Curcumin inhibits pancreatic cancer cell proliferation by regulating Beclin1 expression and inhibiting the hypoxia-inducible factor-1αmediated glycolytic pathway

Abstract

Background: Pancreatic cancer has a high degree of malignancy and high mortality. Understanding its biological status can provide more therapeutic targets for the future. The present study was to investigate whether curcumin can inhibit pancreatic cancer cell proliferation by regulating Beclin1 expression and inhibiting the hypoxia-inducible factor-1α (HIF-1α)-mediated glycolytic pathway. Methods: Two pancreatic cancer cell lines, PANC-1 and SW1990, were treated with different concentrations of curcumin (0, 20, 40, and 60 μM). Cell viability was detected using the Cell Counting Kit-8 (CCK-8) assay and flow cytometry was performed to determine the apoptosis rate and cell cycle arrest of the pancreatic cancer cells. PANC-1 and SW1990 cells were treated with different concentrations of curcumin under hypoxic conditions for 48 hours to detect the relative expression of the Beclin1 protein. The coimmunoprecipitation (co-IP) method was used to determine whether curcumin could inhibit the interaction between Beclin1 and HIF-1α. Results: The proliferation inhibition rates of PANC-1 cells after exposure to 0, 20, 40, and 60 μM curcumin were 0%, 31.6%, 47.2%, and 63.9%, respectively, and that of SW1990 cells were 0%, 18.8%, 46.3%, and 63.5% respectively. Western blot analyses showed decreased expression of Beclin1 in cells treated with curcumin. The expression of Beclin1 in the nucleus and cytoplasm decreased with increasing concentrations of curcumin. Co-IP results demonstrated that curcumin inhibited the interaction between Beclin1 and HIF-1α. Treatment with the higher doses of curcumin (40 and 60 μM) significantly decreased the protein expression levels of HIF-1α. In addition, the expression levels of Kidney-Specific Cadherin (HSP70, HSP90, and von Hippel-Lindau protein (pVHL) were significantly decreased in pancreatic cancer cells while the expression of prolyl hydroxylase (PHD) and receptor of activated protein kinase C (RACK1) increased significantly.
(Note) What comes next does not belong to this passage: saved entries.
(** The provider answers the replaced block, when the new one has been final since before the call. *)
Example stale_block_cached :
  ∃ p ts b, rtc step (new 1 false, []) (p, ts) ∧ Calling (QBlockAt (Number 5)) (Finished (Ok b)) true ∈ ts ∧
    bi_hash b = be_bytes 32 10 ∧ finalized_to true = 5 ∧
    bi_hash <$> run (ask_node (QBlockAt (Number 5))) true = Ok (be_bytes 32 11).
Proof.
  destruct asked_again_steps as (p & ts & b & Hs & Hin & Hb). exists p, ts, b.
  split_and!; [exact Hs|exact Hin|exact Hb|done|by vm_compute].
Qed.
(** The client of an Ethereum node gives every transaction the hash of its block. *)
Example eth_transactions_share_hash :
  run (alone (get_block_transactions_by_hash (be_bytes 32 10))) (new 1 false) =
    Ok (List.map eth_transaction [Forked.transaction 1; Forked.transaction 2]) ∧
  List.map l1tx_hash (List.map eth_transaction [Forked.transaction 1; Forked.transaction 2]) = [be_bytes 32 10; be_bytes 32 10] ∧
  List.map l1tx_hash (List.map base_transaction [Forked.transaction 1; Forked.transaction 2]) = [be_bytes 32 1001; be_bytes 32 1002].
Proof. by vm_compute. Qed.

(** A second background task starts while the first is running. *)
Example second_task_starts :
  next_fetch_block_receipt_height Forked.later_on = 5 ∧
  match start_background_task 0 0 Forked.later_on with Some task => next_fetch_height task = 0 | None => False end.
Proof. by vm_compute. Qed.
Lemma keeps_pure {A} (f : gmap bytes bytes * P → outcome string A) : keeps (λ s, (f s, s)).
Proof. by intros s Hs. Qed.
Lemma keeps_bind {A B : Type} (m : HostM A) (k : A → HostM B) : keeps m → (∀ a, keeps (k a)) → keeps (m ≫= k).
Proof. intros Hm Hk s Hs. specialize (Hm s Hs). rewrite bind_run. destruct (m s) as [[a|e|] s']; [by apply Hk|done..]. Qed.
Lemma keeps_providers {A} (m : ST P string A) : keeps (with_providers m).
Proof. intros s Hs. unfold with_providers, zoom. by destruct (m s.2). Qed.
Lemma keeps_for_each {A : Type} (f : A → HostM unit) l : (∀ x, keeps (f x)) → keeps (for_each f l).
Proof. intros Hf. induction l as [|x l IH]; [apply (keeps_pure (λ _, Ok tt))|]. by apply keeps_bind. Qed.
Lemma keeps_set key data :
  (∀ hash, key_bytes key = key_bytes (new_keccak256 hash) → drop 1 (keccak256 data) = drop 1 hash) → keeps (set key data).
Proof.
  intros Hk [kv p] Hs hash d. unfold set, with_kv, zoom. cbn. destruct (decide (key_bytes key = key_bytes (new_keccak256 hash))) as [He|He].
  - unfold key_bytes, new_keccak256 in *. rewrite <- He, lookup_insert_eq. intros [= <-]. by apply Hk.
  - unfold key_bytes, new_keccak256 in *. rewrite lookup_insert_ne by done. apply Hs.
Qed.
Lemma keeps_set_hash hash data : drop 1 (keccak256 data) = drop 1 hash → keeps (set (new_keccak256 hash) data).
Proof. intros Hh. apply keeps_set. unfold key_bytes, new_keccak256, key_new. cbn. intros h [= He]. by rewrite Hh. Qed.
Lemma keeps_set_other key data : pk_key_type key ≠ Keccak256 → keeps (set key data).
Proof. intros Hk. apply keeps_set. intros h. destruct key as [d []]; try done; unfold key_bytes; cbn; intros [=]. Qed.
Lemma keeps_ensure cond msg : keeps (ensure cond msg).
Proof. intros s Hs. by destruct cond. Qed.
Lemma keeps_trie values : keccak256 [EMPTY_STRING_CODE] = EMPTY_ROOT_HASH → keeps (store_ordered_trie values).
Proof.
  intros He. unfold store_ordered_trie. destruct (decide (values = [])).
  - apply keeps_set_hash. by rewrite He.
  - apply keeps_for_each. intros value. by apply keeps_set_hash.
Qed.
Lemma keeps_lift {A} (r : outcome string A) : keeps (lift r).
Proof. apply (keeps_pure (λ _, r)). Qed.
Lemma keeps_ret {A} (a : A) : keeps (mret a).
Proof. apply (keeps_pure (λ _, Ok a)). Qed.
(** Steps that do not touch the store. *)
Ltac handle := repeat first
  [apply keeps_ret | apply keeps_lift | apply keeps_ensure | apply keeps_providers | apply keeps_bind; [|intros ?]].
Lemma next_hash_run start n transactions :
  0 <= n < 2 ^ 64 - 1 → next_hash start n transactions = Ok (entry_hash start n transactions).
Proof.
  intros Hn. unfold next_hash, entry_hash. destruct (decide (n = 0 ∧ transactions = [])) as [[-> ->]|Hne]; [done|].
  rewrite poh_new_low_power. unfold mbind at 1, outcome_bind. unfold run. unfold saturating_pred.
  assert (0 <= Z.max 0 (n - 1) <= 2 ^ 64 - 2) as Hpred by lia.
  rewrite (run_op _ _ _ _ _ (poh_hash_low_power start _ Hpred)).
  assert (hash_times (Z.max 0 (n - 1)) start = hash_times (n - 1) start) as ->
    by (unfold hash_times; f_equal; lia).
  destruct transactions as [|tx transactions].
  - rewrite decide_False by (intros ->; tauto).
    pose proof (poh_tick_low_power (hash_times (n - 1) start) (Z.max 0 (n - 1)) (2 ^ 64 - 1 - Z.max 0 (n - 1))) as Ht.
    unfold run in Ht. unfold mbind, st_bind. destruct (poh_tick _) as [r s]. cbn [fst] in Ht. by subst r.
  - unfold mbind at 1, st_bind at 1. rewrite (run_lift_Ok _ _ _ _ (hash_transactions_spec _)).
    unfold poh_record. cbn [remaining_hashes]. by rewrite decide_False by lia.
Qed.

(** The hash of an entry is the [num_hashes]-fold hash of the previous one, the last step mixing in
    the Merkle root of the signatures when there are transactions; nothing but zero hashes and no
    transactions leaves the hash as it is, and making it never panics. *)
Theorem next_hash_spec (start : bytes) (num_hashes : Z) (transactions : list Transaction) :
  0 <= num_hashes < 2 ^ 64 - 1 →
  next_hash start num_hashes transactions =
    Ok (match transactions with
        | [] => hash_times num_hashes start
        | _ => hashv [hash_times (num_hashes - 1) start; signatures_root transactions]
        end).
Proof.
  intros Hn. rewrite next_hash_run by done. unfold entry_hash. destruct transactions as [|tx transactions]; [|done].
  destruct (decide (num_hashes = 0)) as [->|]; [done|]. do 2 f_equal. unfold hash_times.
  replace (Z.to_nat num_hashes) with (S (Z.to_nat (num_hashes - 1))) by lia. done.
Qed.

(** With the largest count, the hashes use up the chain and mixing in transactions panics. *)
Lemma next_hash_limit start tx transactions : next_hash start (2 ^ 64 - 1) (tx :: transactions) = Panic.
Proof.
  unfold next_hash. rewrite decide_False by (intros [? ?]; discriminate). rewrite poh_new_low_power.
  unfold mbind at 1, outcome_bind. unfold run, saturating_pred. rewrite Z.max_r by lia.
  assert (0 <= 2 ^ 64 - 1 - 1 <= 2 ^ 64 - 2) as Hpred by lia.
  rewrite (run_op _ _ _ _ _ (poh_hash_low_power start _ Hpred)).
  unfold mbind at 1, st_bind at 1. rewrite (run_lift_Ok _ _ _ _ (hash_transactions_spec _)).
  unfold poh_record. cbn [remaining_hashes]. by rewrite decide_True by lia.
Qed.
Furthermore, curcumin reduced cellular adenosine triphosphate (ATP) production in a dose-dependent manner. Compared with control pancreatic cancer cells, the expression levels of GLUT1, HK2, LDHA, and PDK1 gradually decreased with increasing curcumin concentrations. Conclusions: Curcumin can inhibit the expression of Beclin1 and HIF-1α in pancreatic cancer cells under anoxic conditions, thereby affecting the glycolysis pathway and inhibiting cell proliferation.